● Action item
Return exactly and only these lines: the first of the listing through the one containing "blind (st_db st)".

===== Supplied information

(* ===== verification/TokenProofs.v ===== *)
(** The theorems about the token endpoint: what a granted request has shown,
    what it changes, and what a refused one leaves behind. *)
From S2P Require Import Prelude Ids TokenFormat Scope Pkce Jose Keystore Domain Database Repository Handlers ClientAuth RepositorySpec TokenService World ClientAuthProofs TokenSpec Integrity.

Open Scope Z_scope.

(** ** What failed requests leave behind *)

(** The database, but for the ends and the names of the sessions. *)
Definition blind (db : DB) : DB := on_sessions (fmap (OAuthSessionRow_set None None None)) db.

Lemma blind_sessions_alter f k db :
  (∀ r, OAuthSessionRow_set None None None (f r) = OAuthSessionRow_set None None None r) →
  blind (on_sessions (alter f k) db) = blind db.
Proof.
  intros Hf. unfold blind, on_sessions. simpl. f_equal. apply map_eq. intros j.
  rewrite !lookup_fmap, lookup_alter. case_decide; [subst|done].
  destruct (db_sessions db !! j); simpl; [|done]. by rewrite Hf.
Qed.

(** Before the tokens are issued, nothing but sessions changes; after, nothing
    is saved. *)
Definition only_sessions (d : DB) (st : St) : Prop :=
  blind (st_db st) = d ∧ blind (st_committed st) = d.
Definition nothing_saved (d : DB) (st : St) : Prop := blind (st_committed st) = d.

Section failures.
Context {TX : TokenExternals} {PX : PkceExternals} {UX : UrlExternals}
        {DX : DbExternals} {HX : HandlerExternals}.
Context (d : DB).

Lemma only_keeps {E A} (m : M St E A) :
  keeps st_db m → keeps st_committed m → maintains (only_sessions d) m.
Proof. intros Hd Hc st HI. unfold only_sessions. by rewrite Hd, Hc. Qed.
Lemma only_save {E} : maintains (only_sessions d) (repo_save : M St E ()).
Proof. by intros st [Hd _]. Qed.
Lemma only_update v id f :
  (∀ r, OAuthSessionRow_set None None None (f r) = OAuthSessionRow_set None None None r) →
  maintains (only_sessions d) (update_by_id db_sessions on_sessions v id f).
Proof.
  intros Hf st [Hd Hc]. unfold update_by_id. repeat case_match; try done.
  split; [|done]. simpl. by rewrite blind_sessions_alter.
Qed.
Lemma only_ensure n k : maintains (only_sessions d) (ensure_affected_rows_usize n k).
Proof. apply only_keeps; auto with keeps. Qed.
Lemma only_clock {E} : maintains (only_sessions d) (clock_now : M St E _).
Proof. by apply only_keeps. Qed.
Lemma only_finish s : maintains (only_sessions d) (oauth2_session_finish s).
Proof.
  unfold oauth2_session_finish, update_one. repeat first [apply maintains_bind; [|intros ?]
    | apply only_clock | apply only_update; done | apply only_ensure | apply maintains_of_result].
Qed.
Lemma only_record_ua s ua : maintains (only_sessions d) (record_user_agent_opt s ua).
Proof.
  unfold record_user_agent_opt, oauth2_session_record_user_agent, update_one. case_match;
  repeat first [apply maintains_bind; [|intros ?]
    | apply only_update; done | apply only_ensure | apply maintains_ret].
Qed.
Lemma only_session_lookup id : maintains (only_sessions d) (oauth2_session_lookup id).
Proof. apply only_keeps; unfold oauth2_session_lookup, try_into; solve_keeps. Qed.
Lemma only_require {E} c (e : E) : maintains (only_sessions d) (require c e).
Proof. unfold require. destruct c; [apply maintains_ret|apply maintains_raise]. Qed.
Lemma only_may_keep s : maintains (only_sessions d) (session_may_keep_admin_scope s).
Proof.
  unfold session_may_keep_admin_scope, user_lookup. apply only_keeps; solve_keeps.
Qed.
Lemma only_refresh_token_find t : maintains (only_sessions d) (refresh_token_find_by_token t).
Proof. unfold refresh_token_find_by_token, try_into. apply only_keeps; solve_keeps. Qed.
#[local] Hint Resolve only_refresh_token_find only_save only_finish only_record_ua only_session_lookup only_require
  only_may_keep only_clock : maintains.
(** What revoking an OAuth token has shown and done. *)
Definition session_revoked (st st' : St) (token : string) (client : option Ulid) (sid : Ulid) : Prop :=
  token_session (st_clock st 0%nat) (st_db st) token sid ∧
  ∃ srow s t jobs, db_sessions (st_db st) !! sid = Some srow ∧ Session_try_from sid srow = Ok s ∧
    Session_state s = Session_Valid ∧ (∀ c, client = Some c → c = Session_client_id s) ∧
    match Session_user_id s with
    | Some uid => sync_scheduled uid jobs ∧ is_Some (db_users (st_db st) !! uid)
    | None => jobs = id
    end ∧
    ran st st' (λ db, on_sessions (alter (OAuthSessionRow_set_finished_at t) sid) (jobs db)).

(** What revoking a personal token has shown and done. *)
Definition personal_revoked (st st' : St) (token : string) (client : option Ulid) : Prop :=
  ∃ tid trow srow s t1 t2 jobs,
    find_first (has_token_sha256 (sha256_digest token)) (db_personal_tokens (st_db st))
      = Some (tid, trow) ∧
    PersonalTokenRow_revoked_at trow = None ∧
    let sid := PersonalTokenRow_personal_session_id trow in
    db_personal_sessions (st_db st) !! sid = Some srow ∧ PersonalSession_try_from sid srow = Ok s ∧
    PersonalSession_state s = Personal_Valid ∧
    (∀ c, client = Some c → PersonalSession_owner s = Owner_OAuth2Client c) ∧
    (if PersonalSession_has_device s then sync_scheduled (PersonalSession_actor_user_id s) jobs
     else jobs = id) ∧
    ran st st' (λ db, jobs (on_personal_sessions (alter (PersonalSessionRow_set_revoked_at t2) sid)
      (on_personal_tokens (fmap (revoke_session_tokens sid t2))
        (on_personal_tokens (alter (PersonalTokenRow_set_revoked_at t1) tid) db)))).

Lemma revoke_personal_inv ip token client st u st' :
  revoke_personal_token ip token client st = (Ok u, st') → personal_revoked st st' token client.
Proof.
  unfold revoke_personal_token, personal_revoked. intros H.
  apply bind_Ok_inv in H as (o & st1 & Hf & H). apply try_with_Ok_inv in Hf.
  apply personal_token_find_inv in Hf as [-> Ho].
  apply bind_Ok_inv in H as (a & st1 & Ha & H). apply ok_or_Ok_inv in Ha as [-> ->].
  destruct Ho as (tid & trow & Hfind & ->).
  apply bind_Ok_inv in H as (now & st1 & Hn & H). apply clock_now_inv in Hn as [-> Hn].
  apply bind_Ok_inv in H as (u1 & st2 & Hq & H). apply require_inv in Hq as [Hval ->].
  apply bind_Ok_inv in H as (o & st2 & Hs & H). apply try_with_Ok_inv in Hs.
  apply personal_session_lookup_inv in Hs as [-> Ho].
  apply bind_Ok_inv in H as (s & st2 & Hs & H). apply ok_or_Ok_inv in Hs as [-> ->].
  destruct Ho as (srow & Hsrow & Hs). cbn [PersonalAccessToken_session_id PersonalAccessToken_from] in *.
  apply bind_Ok_inv in H as (u2 & st2 & Hq & H). apply require_inv in Hq as [Hsv ->].
  apply bind_Ok_inv in H as (u3 & st2 & Hq & H). apply require_inv in Hq as [Hown ->].
  apply bind_Ok_inv in H as (u4 & st2 & Hact & H). apply record_activity_inv in Hact.
  apply bind_Ok_inv in H as (a' & st3 & Ht & H). apply try_with_Ok_inv, personal_token_revoke_inv in Ht as (t1 & Hr1).
  apply bind_Ok_inv in H as (s' & st4 & Ht & H).
  apply try_with_Ok_inv, personal_session_revoke_inv in Ht as (t2 & Hfin & _ & Hr2).
  destruct (PersonalSession_try_from_inv _ _ _ Hs) as (Hid & _). rewrite Hid in Hr2.
  assert (PersonalSession_has_device s' = PersonalSession_has_device s ∧
          PersonalSession_actor_user_id s' = PersonalSession_actor_user_id s) as [Hd Hact'].
  { unfold PersonalSession_finish in Hfin. destruct (PersonalSession_state s); simplify_eq/=. done. }
  rewrite Hd, Hact' in H. cbn [PersonalAccessToken_id PersonalAccessToken_from] in Hr1.
  assert (∃ jobs, (if PersonalSession_has_device s
      then sync_scheduled (PersonalSession_actor_user_id s) jobs else jobs = id) ∧
      ran st4 st' jobs) as (jobs & Hj & Hjr).
  { destruct (PersonalSession_has_device s).
    - apply try_with_Ok_inv, schedule_job_inv in H as (jid & jrow & Hq & Hu & _ & Hj).
      exists (on_jobs <[jid := jrow]>). split; [by exists jid, jrow|done].
    - injection H as _ <-. by exists id. }
  exists tid, trow, srow, s, t1, t2, jobs. split; [done|].
  unfold PersonalAccessToken_is_valid in Hval. cbn [PersonalAccessToken_revoked_at PersonalAccessToken_from] in Hval.
  split. { by destruct (PersonalTokenRow_revoked_at trow). }
  cbn zeta. rewrite (proj1 Hn) in Hsrow. split; [done|]. split; [done|].
  split. { by destruct (PersonalSession_state s). }
  split. { intros c ->. simpl in Hown. destruct (PersonalSession_owner s); [done|].
           apply bool_decide_eq_true in Hown. by subst. }
  split; [done|]. ran_chain. done.
Qed.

==========

● Output below
(* ===== verification/TokenProofs.v ===== *)
(** The theorems about the token endpoint: what a granted request has shown,
    what it changes, and what a refused one leaves behind. *)
From S2P Require Import Prelude Ids TokenFormat Scope Pkce Jose Keystore Domain Database Repository Handlers ClientAuth RepositorySpec TokenService World ClientAuthProofs TokenSpec Integrity.

Open Scope Z_scope.

(** ** What failed requests leave behind *)

(** The database, but for the ends and the names of the sessions. *)
Definition blind (db : DB) : DB := on_sessions (fmap (OAuthSessionRow_set None None None)) db.

Lemma blind_sessions_alter f k db :
  (∀ r, OAuthSessionRow_set None None None (f r) = OAuthSessionRow_set None None None r) →
  blind (on_sessions (alter f k) db) = blind db.
Proof.
  intros Hf. unfold blind, on_sessions. simpl. f_equal. apply map_eq. intros j.
  rewrite !lookup_fmap, lookup_alter. case_decide; [subst|done].
  destruct (db_sessions db !! j); simpl; [|done]. by rewrite Hf.
Qed.

(** Before the tokens are issued, nothing but sessions changes; after, nothing
    is saved. *)
Definition only_sessions (d : DB) (st : St) : Prop :=
  blind (st_db st) = d ∧ blind (st_committed st) = d.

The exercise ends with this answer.